Il sito WDYL.com nasce con una duplice finalità: la prima è esplicita, relativa all’oggetto della ricerca ed incentrata sul grado di soddisfazione dell’utente che va online per cercare oggetti, persone, sogni, luoghi ed entità di ogni tipo; la seconda è sottesa, relativa non alla luna, quanto piuttosto al dito che la indica: in una sola pagina Google mette in mostra tutto quel che di buono è in grado di offrire affiancando uno all’altro vari box con i quali approfondire la propria ricerca.

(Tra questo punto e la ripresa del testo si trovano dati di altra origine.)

Lemma default_ok known Shown : cache_ok (H := memory_kernel) known Shown ListSnapshot.default_store.
Proof. destruct ListSnapshot.default_good. split; [done..|]. apply map_Forall_empty. Qed.

Definition shelf_requests : Calls := requests_from_now (H := memory_kernel) shelf.
Lemma shelf_requests_calls : ApiCalls (H0 := shelf_requests).
Proof. by intros A op Hop. Qed.

(** Two pages of one entry each; another account cannot use the cursor. *)
Lemma list_request_confined_witness :
  (names_on first_request.1.2 = Some [str "sub"] /\ names_on (second_request (str "me")).1.2 = Some [str "Keep"] /\
   names_on (second_request (str "you")).1.2 = None /\ answer_status (second_request (str "you")) = 400%Z) /\
  let '(o, s', w') := first_request in
  after (H0 := shelf_requests) (begun (Calls := shelf_requests)) w' /\ o <> Panicked /\
  cache_ok readers (shown (K := shelf_requests)) (ls_cache s') /\
  forall p, ls_page s' = Some p ->
    o = Val tt /\ ls_response s' = Problem.default_response /\
    exists rq, parse_list_request (str "me") one_by_one = Ok rq /\ page_shown (K := shelf_requests) (shown (K := shelf_requests)) 1003 (str "me") rq shelf ListSnapshot.default_store (ls_cache s') p.
Proof.
  split; [by vm_compute|].
  apply (@list_request_confined memory_kernel memory_server memory_mutations memory_listings memory_listing_laws
           memory_list_api shelf_requests shelf_requests_calls readers memory_list_api_laws 1003 (str "me") one_by_one
           ListSnapshot.default_store shelf); [apply rtc_refl|by left|apply default_ok].
Defined.

Lemma list_request_returns_witness :
  let fuel := Z.to_nat (TAG_WAIT + 1) in
  let o := (handle_list_api fuel (str "me") one_by_one (session ListSnapshot.default_store) shelf).1.1 in
  TrashSafety.is_final o = true \/ o = Crashed.
Proof.
  intros fuel. apply (@list_request_returns memory_kernel memory_server memory_mutations memory_listings memory_listing_laws
    _ _ _ memory_list_api _ readers _ fuel (str "me") one_by_one ListSnapshot.default_store shelf).
  - by left.
  - apply default_ok.
  - cbn. lia.
  - subst fuel. rewrite Z2Nat.id; unfold TAG_WAIT; cbn; lia.
  - subst fuel. rewrite Z2Nat.id; unfold TAG_WAIT; lia.
Defined.
End ListApiContract.
(** Runs within a relation, by the shape of the code; what is not a combinator is
    known or is unfolded.  [leaf] proves what is asked of a call or a response. *)
Ltac within leaf :=
  repeat (intros; try progress cbv zeta;
    match goal with
    | |- Within _ (match ?x with _ => _ end) => destruct x
    | |- Within _ _ => solve [eauto 2 with boundary nocore]
    | |- Within _ (mret _) => apply (Within_ret _)
    | |- Within _ (throw _) => apply (Within_throw _)
    | |- Within _ (of_io _) => apply (Within_of_io _)
    | |- Within _ (of_result _) => apply (Within_of_result _)
    | |- Within _ (ensure_m _ _) => apply (Within_ensure _)
    | |- Within _ (fun s => (_, s)) => apply (Within_pure _)
    | |- Within _ (mbind _ _) => apply (Within_bind _)
    | |- Within _ (attempt _) => apply (Within_attempt _)
    | |- Within _ (call (match ?x with _ => _ end)) => destruct x
    | |- Within _ (io (match ?x with _ => _ end)) => destruct x
    | |- Within _ (call _) => apply (Within_call _); [solve [intros; leaf]]
    | |- Within _ (io _) => apply (Within_io _); [solve [intros; leaf]]
    | |- Within _ (ask _) => apply (Within_ask _); [solve [intros; leaf]]
    | |- Within _ (respond _) => apply (Within_respond _); [solve [intros; leaf]]
    | |- Within _ now => apply (Within_now _); [solve [intros; leaf]]
    | |- Within _ (db _) => apply (Within_db _); [solve [intros; leaf]|solve [intros; leaf]]
    | |- Within _ (db _) => fail 1
    | |- Within _ ?m => unfold_head m
    end).

(** ** Before the boundary *)

Section before.
Context `{L : UploadLaws} `{!RequestEnv} `{B : !BoundaryLaws}.

(** No record and no byte changes; the request may close the boundary. *)
Record unstarted (s s' : St) : Prop := {
  id_world : untouched (world s) (world s');
  id_table : table s' = table s;
  id_race : rtc request_step (world s) (world s') }.

(** And the response does not speak of the upload's state. *)
Definition silent (s s' : St) : Prop := unstarted s s' /\ h_state (response s') = h_state (response s).

#[global] Instance unstarted_preorder : PreOrder unstarted.
Proof. split; [by split|]. intros a b c [] []. split; [by etrans|congruence|by etrans]. Qed.
#[global] Instance silent_preorder : PreOrder silent.
Proof. split; [done|]. intros a b c [? ?] [? ?]. split; [by etrans|congruence]. Qed.

Lemma unstarted_silent s s' : silent s s' -> unstarted s s'.
Proof. by intros []. Qed.
Lemma silent_world s w : untouched (world s) w -> request_step (world s) w -> silent s (with_world w s).
Proof. intros. split; [split; [done|done|by apply rtc_once]|done]. Qed.

Lemma silent_call {A} (op : World -> option (result IoError A) * World) s :
  quiet_op op -> is_call op -> silent s (with_world (op (world s)).2 s).
Proof. intros Hq Hc. apply silent_world; [apply quiet_untouched, Hq|eapply race_call, Hc]. Qed.

Lemma silent_preliminary s w : preliminary (world s) w -> silent s (with_world w s).
Proof. intros [? ?]. by apply silent_world. Qed.

Lemma silent_now s : silent s (with_world (instant_now (world s)).2 s).
Proof. apply silent_world; [apply quiet_untouched, law_now|eapply race_call, es_now]. Qed.
Lemma silent_dispatch s : silent s (with_world (store_dispatch (world s)).2 s).
Proof. apply silent_world; [apply quiet_untouched, law_dispatch|eapply race_call, es_dispatch]. Qed.
Lemma silent_seek f n s : silent s (with_world (file_seek_start f n (world s)).2 s).
Proof.
  apply silent_world; [|eapply race_call, es_seek].
  pose proof (law_seek f n (world s)) as Hl. destruct (file_seek_start f n (world s)). cbn.
  destruct Hl as (? & ? & ? & _). by split.
Qed.
Lemma hilos_paso_trabajador a (s : Sistema (W:=W)) :
  en_orden s -> en_orden (paso_trabajador E a s).
Proof.
  intros Hord. unfold paso_trabajador.
  destruct (heap (registro s) !! a) as [g|] eqn:Hg; [|exact Hord].
  destruct (pcs_hilos s !! a) as [p|] eqn:Hp; [|exact Hord].
  match goal with
  | |- context [paso_hilo E ?t0] =>
    pose proof (campos_paso_hilo E
                  (fun g' => chat_id g' = chat_id g /\ activo g' = activo g)
                  (fun g0 q H => H) (fun g0 t H => H) (fun g0 l H => H)
                  t0 (conj eq_refl eq_refl)) as (Hc & Ha);
    pose proof (paso_hilo_fin t0) as Hfin
  end.
  cbn [registro pcs_hilos con_pcs_hilos con_registro heap estado pc self] in *.
  rewrite (resumen_insert_mismo _ _ g _ Hg Hc Ha).
  apply hilos_paso; [exact Hord|].
  intros Heq. destruct (Hfin Heq) as [->|Hact]; [left; exact Hp|].
  right. exists (chat_id g). rewrite resumen_lookup, Hg.
  cbn [fmap option_fmap option_map]. rewrite Hact. reflexivity.
Qed.

Lemma hilos_ejecutar plan :
  forall s : Sistema (W:=W),
    en_orden s -> en_orden (ejecutar_sistema E plan s).
Proof.
  induction plan as [|l plan IH]; intros s Hord; [exact Hord|].
  apply (IH (paso_sistema E l s)).
  destruct l as [t update| |a]; cbn [paso_sistema].
  - apply hilos_paso_main, Hord.
  - apply hilos_paso_monitor, Hord.
  - apply hilos_paso_trabajador, Hord.
Qed.

(** X22: in every state that the threads can reach, every instance has a
    thread of its own, and the thread of an instance whose flag is up has
    not ended: the thread of a worker ends only after the instance has been
    stopped, never by an exception raised while an update is processed. *)
Theorem un_hilo_por_instancia (w : World W) (plan : list Etiqueta) :
  let s := ejecutar_sistema E plan (sistema_inicial w) in
  length (pcs_hilos s) = length (heap (registro s))
  /\ (forall a g,
        heap (registro s) !! a = Some g -> activo g = true ->
        exists p, pcs_hilos s !! a = Some p /\ p <> Fin)
  /\ (forall a g,
        heap (registro s) !! a = Some g -> pcs_hilos s !! a = Some Fin ->
        activo g = false).
Proof.
  intros s.
  assert (Hord : en_orden s).
  { apply hilos_ejecutar. split; [reflexivity|].
    intros a c H. cbn in H. rewrite lookup_nil in H. discriminate H. }
  destruct Hord as (Hlen & Hvivo).
  unfold resumen in Hlen. rewrite length_fmap in Hlen.
  split; [exact Hlen|]. split.
  - intros a g Hg Ha.
    assert (Hlt : a < length (pcs_hilos s))
      by (rewrite Hlen; eapply lookup_lt_Some, Hg).
    apply lookup_lt_is_Some_2 in Hlt as (p & Hp). exists p.
    split; [exact Hp|]. intros ->.
    apply (Hvivo a (chat_id g)); [|exact Hp].
    rewrite resumen_lookup, Hg. cbn [fmap option_fmap option_map].
    rewrite Ha. reflexivity.
  - intros a g Hg Hp. destruct (activo g) eqn:Ha; [|reflexivity].
    exfalso. apply (Hvivo a (chat_id g)); [|exact Hp].
    rewrite resumen_lookup, Hg. cbn [fmap option_fmap option_map].
    rewrite Ha. reflexivity.
Qed.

Così come con Google, anche WDYL propone un semplice modulo di ricerca sulla propria homepage, ma in questo caso il pulsante di ricerca è modificato ed apre ad un elenco dei risultati differente:

WDYL

What do you love?

La pagina dei risultati consente ad esempio di:

  • Visualizzare immagini relative all’oggetto cercato
  • Attivare alert
  • Identificare brevetti
  • Acquistare oggetti correlati
  • Esplorare l’entità cercata in 3D
  • Misurare la popolarità della query
  • Condividere via mail la ricerca
  • Effettuare una traduzione
  • Identificare libri correlati
  • Visualizzare video inerenti
  • Trovare l’entità su una mappa
  • Scoprire le ultime news
  • Organizzare un dibattito sul tema
  • Effettuare una ricerca nella blogosfera
  • Localizzare l’entità su Google Earth
  • Cercare album fotografici su Picasa
  • Effettuare una chiamata
  • Cercare l’oggetto in mobilità
  • Dare il via ad un gruppo di discussione
  • Pianificare eventi correlati

Ma soprattutto «More coming soon»: Google prevede di offrire agli utenti elementi ulteriori per rendere quanto più approfondita, affidabile e migliore l’esperienza di ricerca, così che “What do you love” e “What do you search” possano diventare sinonimi della qualità del motore.